- Opening Delimiter -

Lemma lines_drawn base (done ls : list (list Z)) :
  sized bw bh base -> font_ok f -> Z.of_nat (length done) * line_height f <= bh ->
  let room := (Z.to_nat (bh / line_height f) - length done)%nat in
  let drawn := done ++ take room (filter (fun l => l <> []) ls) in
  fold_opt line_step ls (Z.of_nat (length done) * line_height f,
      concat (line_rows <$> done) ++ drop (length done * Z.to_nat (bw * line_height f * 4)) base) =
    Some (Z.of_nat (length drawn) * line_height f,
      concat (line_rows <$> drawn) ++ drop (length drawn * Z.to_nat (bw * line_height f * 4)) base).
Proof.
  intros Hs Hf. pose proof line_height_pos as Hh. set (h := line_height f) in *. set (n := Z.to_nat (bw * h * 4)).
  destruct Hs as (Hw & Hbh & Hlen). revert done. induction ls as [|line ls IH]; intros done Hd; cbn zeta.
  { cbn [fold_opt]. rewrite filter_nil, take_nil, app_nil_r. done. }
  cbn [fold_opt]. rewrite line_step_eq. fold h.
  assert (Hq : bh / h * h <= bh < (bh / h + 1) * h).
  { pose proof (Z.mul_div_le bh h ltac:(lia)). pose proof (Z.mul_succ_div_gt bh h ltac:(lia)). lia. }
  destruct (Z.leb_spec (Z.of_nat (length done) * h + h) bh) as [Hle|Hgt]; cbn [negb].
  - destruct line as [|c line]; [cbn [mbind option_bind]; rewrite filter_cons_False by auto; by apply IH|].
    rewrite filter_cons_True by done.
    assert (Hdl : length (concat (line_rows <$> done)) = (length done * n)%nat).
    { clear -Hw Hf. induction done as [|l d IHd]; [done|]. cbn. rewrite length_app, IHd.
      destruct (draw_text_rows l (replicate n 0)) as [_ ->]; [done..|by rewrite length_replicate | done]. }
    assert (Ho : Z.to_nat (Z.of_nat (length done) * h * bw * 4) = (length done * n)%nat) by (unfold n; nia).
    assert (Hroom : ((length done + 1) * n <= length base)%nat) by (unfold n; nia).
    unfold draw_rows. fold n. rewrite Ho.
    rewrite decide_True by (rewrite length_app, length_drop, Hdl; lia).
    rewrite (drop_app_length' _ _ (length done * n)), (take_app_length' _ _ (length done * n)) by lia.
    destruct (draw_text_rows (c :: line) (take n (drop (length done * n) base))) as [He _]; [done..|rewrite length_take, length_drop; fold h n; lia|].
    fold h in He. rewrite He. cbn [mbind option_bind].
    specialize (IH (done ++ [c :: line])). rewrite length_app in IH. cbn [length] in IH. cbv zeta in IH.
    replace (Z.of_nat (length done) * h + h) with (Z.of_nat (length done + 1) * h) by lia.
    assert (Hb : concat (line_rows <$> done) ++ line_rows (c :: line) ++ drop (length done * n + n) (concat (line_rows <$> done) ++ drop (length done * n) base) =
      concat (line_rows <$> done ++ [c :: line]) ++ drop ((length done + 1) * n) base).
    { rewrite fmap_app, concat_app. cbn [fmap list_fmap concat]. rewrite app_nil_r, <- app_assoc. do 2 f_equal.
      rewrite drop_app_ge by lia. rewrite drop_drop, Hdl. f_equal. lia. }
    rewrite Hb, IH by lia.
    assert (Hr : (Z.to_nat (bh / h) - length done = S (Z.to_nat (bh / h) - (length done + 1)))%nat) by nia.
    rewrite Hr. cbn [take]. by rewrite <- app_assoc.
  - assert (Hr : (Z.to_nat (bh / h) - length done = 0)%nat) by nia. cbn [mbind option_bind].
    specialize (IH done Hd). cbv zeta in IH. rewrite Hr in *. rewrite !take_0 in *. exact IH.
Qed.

- Closing Delimiter -
- Opening Delimiter -

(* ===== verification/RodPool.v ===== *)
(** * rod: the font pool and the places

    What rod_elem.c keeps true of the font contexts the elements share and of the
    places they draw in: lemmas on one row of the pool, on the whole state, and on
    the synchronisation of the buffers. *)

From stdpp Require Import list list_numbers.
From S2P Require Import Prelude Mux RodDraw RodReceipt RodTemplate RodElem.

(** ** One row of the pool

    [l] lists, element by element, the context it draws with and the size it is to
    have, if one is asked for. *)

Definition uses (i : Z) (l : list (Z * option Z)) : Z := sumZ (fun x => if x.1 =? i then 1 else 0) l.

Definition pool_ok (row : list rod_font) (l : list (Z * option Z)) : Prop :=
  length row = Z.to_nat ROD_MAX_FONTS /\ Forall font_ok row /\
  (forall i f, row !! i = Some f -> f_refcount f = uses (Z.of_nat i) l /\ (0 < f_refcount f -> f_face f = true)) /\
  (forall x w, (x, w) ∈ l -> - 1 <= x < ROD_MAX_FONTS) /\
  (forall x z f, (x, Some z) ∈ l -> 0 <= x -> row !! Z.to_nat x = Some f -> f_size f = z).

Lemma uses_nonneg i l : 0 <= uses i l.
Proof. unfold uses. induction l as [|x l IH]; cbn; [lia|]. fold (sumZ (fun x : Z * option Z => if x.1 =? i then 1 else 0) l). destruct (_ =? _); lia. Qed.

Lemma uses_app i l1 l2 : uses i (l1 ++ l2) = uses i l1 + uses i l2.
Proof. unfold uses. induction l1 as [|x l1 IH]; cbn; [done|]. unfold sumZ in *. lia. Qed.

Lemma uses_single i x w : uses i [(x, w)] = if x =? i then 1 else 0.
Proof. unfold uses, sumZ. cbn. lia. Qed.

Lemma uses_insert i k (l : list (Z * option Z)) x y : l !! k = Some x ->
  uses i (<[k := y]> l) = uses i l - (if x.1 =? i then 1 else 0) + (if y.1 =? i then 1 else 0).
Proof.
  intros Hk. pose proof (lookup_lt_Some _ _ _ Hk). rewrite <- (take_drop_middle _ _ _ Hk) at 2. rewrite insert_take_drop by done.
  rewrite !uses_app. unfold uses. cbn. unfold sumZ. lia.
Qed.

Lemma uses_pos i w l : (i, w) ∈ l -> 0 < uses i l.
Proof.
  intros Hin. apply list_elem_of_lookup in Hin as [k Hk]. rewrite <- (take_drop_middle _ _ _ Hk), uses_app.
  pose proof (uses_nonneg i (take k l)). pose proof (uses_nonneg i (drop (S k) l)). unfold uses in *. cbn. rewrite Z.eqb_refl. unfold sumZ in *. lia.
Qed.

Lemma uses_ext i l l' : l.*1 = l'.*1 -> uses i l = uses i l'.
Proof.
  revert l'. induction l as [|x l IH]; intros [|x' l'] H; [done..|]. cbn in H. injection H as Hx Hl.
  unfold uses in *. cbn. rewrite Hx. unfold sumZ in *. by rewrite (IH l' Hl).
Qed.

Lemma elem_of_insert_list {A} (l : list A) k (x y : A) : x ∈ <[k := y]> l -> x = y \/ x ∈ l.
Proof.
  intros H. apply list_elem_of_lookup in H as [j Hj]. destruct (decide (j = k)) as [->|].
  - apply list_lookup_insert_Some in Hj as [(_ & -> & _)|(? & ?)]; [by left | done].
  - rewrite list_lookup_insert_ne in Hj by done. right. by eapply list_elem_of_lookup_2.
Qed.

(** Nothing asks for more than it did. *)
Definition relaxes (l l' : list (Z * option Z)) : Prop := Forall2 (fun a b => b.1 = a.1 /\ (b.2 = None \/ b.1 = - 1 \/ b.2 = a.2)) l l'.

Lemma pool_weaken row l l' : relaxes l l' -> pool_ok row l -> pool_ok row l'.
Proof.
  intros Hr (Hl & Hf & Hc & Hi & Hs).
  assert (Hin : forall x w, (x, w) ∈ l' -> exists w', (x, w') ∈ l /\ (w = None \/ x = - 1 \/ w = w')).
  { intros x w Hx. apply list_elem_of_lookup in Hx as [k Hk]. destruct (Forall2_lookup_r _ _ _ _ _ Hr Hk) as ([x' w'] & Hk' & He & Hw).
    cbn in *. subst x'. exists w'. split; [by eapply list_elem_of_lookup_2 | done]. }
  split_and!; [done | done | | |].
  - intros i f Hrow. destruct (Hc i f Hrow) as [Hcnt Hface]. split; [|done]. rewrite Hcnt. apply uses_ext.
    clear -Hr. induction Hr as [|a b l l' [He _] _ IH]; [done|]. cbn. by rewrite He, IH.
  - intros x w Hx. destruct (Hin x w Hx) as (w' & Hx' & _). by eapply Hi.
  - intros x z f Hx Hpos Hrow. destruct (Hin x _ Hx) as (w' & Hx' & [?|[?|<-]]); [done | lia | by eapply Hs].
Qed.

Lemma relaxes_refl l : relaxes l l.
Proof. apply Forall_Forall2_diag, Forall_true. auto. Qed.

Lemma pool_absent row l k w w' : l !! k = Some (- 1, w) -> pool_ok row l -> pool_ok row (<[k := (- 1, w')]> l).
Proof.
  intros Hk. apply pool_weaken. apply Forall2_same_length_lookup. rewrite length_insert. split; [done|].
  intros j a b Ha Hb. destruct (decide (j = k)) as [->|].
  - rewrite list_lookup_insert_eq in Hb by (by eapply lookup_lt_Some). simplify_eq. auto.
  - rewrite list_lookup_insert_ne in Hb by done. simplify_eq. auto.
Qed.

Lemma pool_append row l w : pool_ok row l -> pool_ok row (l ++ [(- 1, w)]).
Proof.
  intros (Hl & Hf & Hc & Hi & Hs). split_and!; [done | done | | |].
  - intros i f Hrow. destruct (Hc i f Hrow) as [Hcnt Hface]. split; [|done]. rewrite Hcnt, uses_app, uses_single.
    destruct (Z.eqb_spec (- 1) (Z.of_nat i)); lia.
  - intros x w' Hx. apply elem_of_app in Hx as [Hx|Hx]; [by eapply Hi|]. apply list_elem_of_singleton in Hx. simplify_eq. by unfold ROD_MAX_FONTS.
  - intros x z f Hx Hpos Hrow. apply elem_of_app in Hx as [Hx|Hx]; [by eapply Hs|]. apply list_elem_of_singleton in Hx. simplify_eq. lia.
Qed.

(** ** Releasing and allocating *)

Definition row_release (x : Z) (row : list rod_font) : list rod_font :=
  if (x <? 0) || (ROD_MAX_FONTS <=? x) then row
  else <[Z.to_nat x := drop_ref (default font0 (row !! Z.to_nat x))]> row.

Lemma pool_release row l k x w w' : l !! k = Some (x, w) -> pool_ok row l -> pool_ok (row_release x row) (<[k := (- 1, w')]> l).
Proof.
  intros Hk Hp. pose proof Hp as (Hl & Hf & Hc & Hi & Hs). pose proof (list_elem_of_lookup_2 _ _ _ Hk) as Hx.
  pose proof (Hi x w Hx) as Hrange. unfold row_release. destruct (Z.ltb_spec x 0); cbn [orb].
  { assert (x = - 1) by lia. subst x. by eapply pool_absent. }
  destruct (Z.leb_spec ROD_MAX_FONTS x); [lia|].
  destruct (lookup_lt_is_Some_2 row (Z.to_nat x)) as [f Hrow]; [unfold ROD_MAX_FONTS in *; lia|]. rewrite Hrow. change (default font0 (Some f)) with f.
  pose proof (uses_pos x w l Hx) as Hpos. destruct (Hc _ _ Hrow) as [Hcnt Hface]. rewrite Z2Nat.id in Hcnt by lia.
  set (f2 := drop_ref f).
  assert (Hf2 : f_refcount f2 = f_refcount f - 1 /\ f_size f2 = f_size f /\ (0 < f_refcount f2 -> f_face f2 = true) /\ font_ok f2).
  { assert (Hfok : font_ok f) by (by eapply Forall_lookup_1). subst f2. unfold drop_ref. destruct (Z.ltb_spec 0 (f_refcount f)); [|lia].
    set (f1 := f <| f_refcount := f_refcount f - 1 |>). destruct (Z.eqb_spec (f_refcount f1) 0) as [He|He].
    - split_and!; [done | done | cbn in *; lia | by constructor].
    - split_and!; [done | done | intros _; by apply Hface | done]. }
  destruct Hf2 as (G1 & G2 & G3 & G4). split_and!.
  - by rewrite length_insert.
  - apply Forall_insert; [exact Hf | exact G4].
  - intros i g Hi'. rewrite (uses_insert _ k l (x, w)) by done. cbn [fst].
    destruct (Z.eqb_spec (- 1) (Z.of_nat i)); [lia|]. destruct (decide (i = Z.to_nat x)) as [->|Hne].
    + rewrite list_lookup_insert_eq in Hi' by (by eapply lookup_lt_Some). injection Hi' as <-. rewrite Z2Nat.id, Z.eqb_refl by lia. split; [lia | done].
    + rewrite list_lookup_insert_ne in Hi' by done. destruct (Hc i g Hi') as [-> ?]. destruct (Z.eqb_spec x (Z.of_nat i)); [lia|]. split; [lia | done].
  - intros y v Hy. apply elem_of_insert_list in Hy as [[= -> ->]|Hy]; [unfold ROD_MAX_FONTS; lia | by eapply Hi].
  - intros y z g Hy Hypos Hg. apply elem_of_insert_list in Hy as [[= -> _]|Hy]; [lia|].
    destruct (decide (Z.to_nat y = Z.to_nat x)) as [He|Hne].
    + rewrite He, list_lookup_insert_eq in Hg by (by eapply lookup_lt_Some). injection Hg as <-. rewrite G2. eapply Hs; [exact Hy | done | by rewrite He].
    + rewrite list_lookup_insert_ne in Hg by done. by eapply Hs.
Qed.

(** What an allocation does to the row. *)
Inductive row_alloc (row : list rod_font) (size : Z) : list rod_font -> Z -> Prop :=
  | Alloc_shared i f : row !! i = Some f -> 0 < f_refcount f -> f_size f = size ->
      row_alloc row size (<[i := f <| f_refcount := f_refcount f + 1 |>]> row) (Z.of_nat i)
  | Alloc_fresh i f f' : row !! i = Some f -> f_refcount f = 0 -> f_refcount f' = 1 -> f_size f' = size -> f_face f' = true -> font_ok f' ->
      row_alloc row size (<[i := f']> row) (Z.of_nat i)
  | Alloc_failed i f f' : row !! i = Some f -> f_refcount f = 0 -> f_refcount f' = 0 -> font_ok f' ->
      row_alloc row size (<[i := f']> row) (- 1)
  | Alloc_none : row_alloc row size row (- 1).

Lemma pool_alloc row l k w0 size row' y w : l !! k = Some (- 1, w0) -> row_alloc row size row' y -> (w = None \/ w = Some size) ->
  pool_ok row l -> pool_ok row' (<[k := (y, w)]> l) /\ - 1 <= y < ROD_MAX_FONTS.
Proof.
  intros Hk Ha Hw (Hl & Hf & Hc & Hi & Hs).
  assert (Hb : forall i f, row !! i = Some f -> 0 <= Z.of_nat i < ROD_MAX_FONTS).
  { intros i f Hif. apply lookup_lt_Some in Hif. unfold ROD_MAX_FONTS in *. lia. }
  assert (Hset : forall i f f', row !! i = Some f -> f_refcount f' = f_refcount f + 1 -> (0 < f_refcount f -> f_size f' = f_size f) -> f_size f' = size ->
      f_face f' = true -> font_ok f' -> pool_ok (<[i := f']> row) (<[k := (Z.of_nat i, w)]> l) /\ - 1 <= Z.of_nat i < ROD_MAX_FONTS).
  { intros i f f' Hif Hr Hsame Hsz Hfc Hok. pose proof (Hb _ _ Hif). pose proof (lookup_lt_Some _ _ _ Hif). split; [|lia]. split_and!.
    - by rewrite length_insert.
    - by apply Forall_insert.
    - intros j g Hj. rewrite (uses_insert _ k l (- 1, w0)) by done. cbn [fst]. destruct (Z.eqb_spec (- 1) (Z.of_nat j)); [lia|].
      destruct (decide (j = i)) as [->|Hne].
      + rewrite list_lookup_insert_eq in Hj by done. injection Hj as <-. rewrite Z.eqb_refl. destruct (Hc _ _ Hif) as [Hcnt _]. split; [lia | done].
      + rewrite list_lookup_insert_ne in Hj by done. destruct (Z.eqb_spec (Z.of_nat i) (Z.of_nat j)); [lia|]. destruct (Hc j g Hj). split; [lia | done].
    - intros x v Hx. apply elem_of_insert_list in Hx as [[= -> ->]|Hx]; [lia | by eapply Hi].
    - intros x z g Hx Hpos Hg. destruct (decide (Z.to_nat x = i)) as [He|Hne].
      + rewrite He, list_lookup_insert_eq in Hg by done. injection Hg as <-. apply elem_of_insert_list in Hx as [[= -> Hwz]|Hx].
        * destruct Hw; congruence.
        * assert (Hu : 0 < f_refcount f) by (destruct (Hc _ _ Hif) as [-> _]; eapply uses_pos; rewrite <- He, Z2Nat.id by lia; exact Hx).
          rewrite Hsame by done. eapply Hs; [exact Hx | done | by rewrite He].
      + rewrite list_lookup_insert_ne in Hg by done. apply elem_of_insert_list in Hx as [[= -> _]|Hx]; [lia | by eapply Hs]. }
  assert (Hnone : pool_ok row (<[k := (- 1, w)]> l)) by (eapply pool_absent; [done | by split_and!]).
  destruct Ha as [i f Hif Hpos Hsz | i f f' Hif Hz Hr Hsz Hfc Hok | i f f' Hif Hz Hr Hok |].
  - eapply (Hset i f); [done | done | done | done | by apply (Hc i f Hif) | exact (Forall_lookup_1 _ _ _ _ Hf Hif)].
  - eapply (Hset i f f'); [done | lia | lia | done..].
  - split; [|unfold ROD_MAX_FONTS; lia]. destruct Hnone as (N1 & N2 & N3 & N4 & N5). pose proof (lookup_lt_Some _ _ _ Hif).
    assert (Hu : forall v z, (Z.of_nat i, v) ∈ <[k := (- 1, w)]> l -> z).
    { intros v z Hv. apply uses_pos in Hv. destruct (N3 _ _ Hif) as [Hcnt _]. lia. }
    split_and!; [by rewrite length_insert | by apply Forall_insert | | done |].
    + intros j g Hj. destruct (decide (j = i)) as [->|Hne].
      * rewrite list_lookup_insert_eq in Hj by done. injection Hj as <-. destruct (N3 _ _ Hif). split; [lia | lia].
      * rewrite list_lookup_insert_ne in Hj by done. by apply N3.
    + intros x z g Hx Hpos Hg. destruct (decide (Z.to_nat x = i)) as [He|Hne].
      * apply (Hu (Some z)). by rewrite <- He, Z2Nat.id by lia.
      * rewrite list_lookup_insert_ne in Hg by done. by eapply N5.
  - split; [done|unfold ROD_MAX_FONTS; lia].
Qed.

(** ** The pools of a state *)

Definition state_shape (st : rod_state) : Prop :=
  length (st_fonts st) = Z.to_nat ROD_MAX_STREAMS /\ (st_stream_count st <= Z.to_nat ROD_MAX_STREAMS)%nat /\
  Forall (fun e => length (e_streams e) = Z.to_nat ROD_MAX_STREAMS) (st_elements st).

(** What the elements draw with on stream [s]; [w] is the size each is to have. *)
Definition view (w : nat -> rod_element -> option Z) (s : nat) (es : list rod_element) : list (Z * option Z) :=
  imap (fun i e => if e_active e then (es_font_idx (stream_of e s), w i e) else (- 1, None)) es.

- Closing Delimiter -

TASK PROMPT
Please show every line of the material that contains the string "What".

SOLUTION BELOW
    What rod_elem.c keeps true of the font contexts the elements share and of the
(** What an allocation does to the row. *)
(** What the elements draw with on stream [s]; [w] is the size each is to have. *)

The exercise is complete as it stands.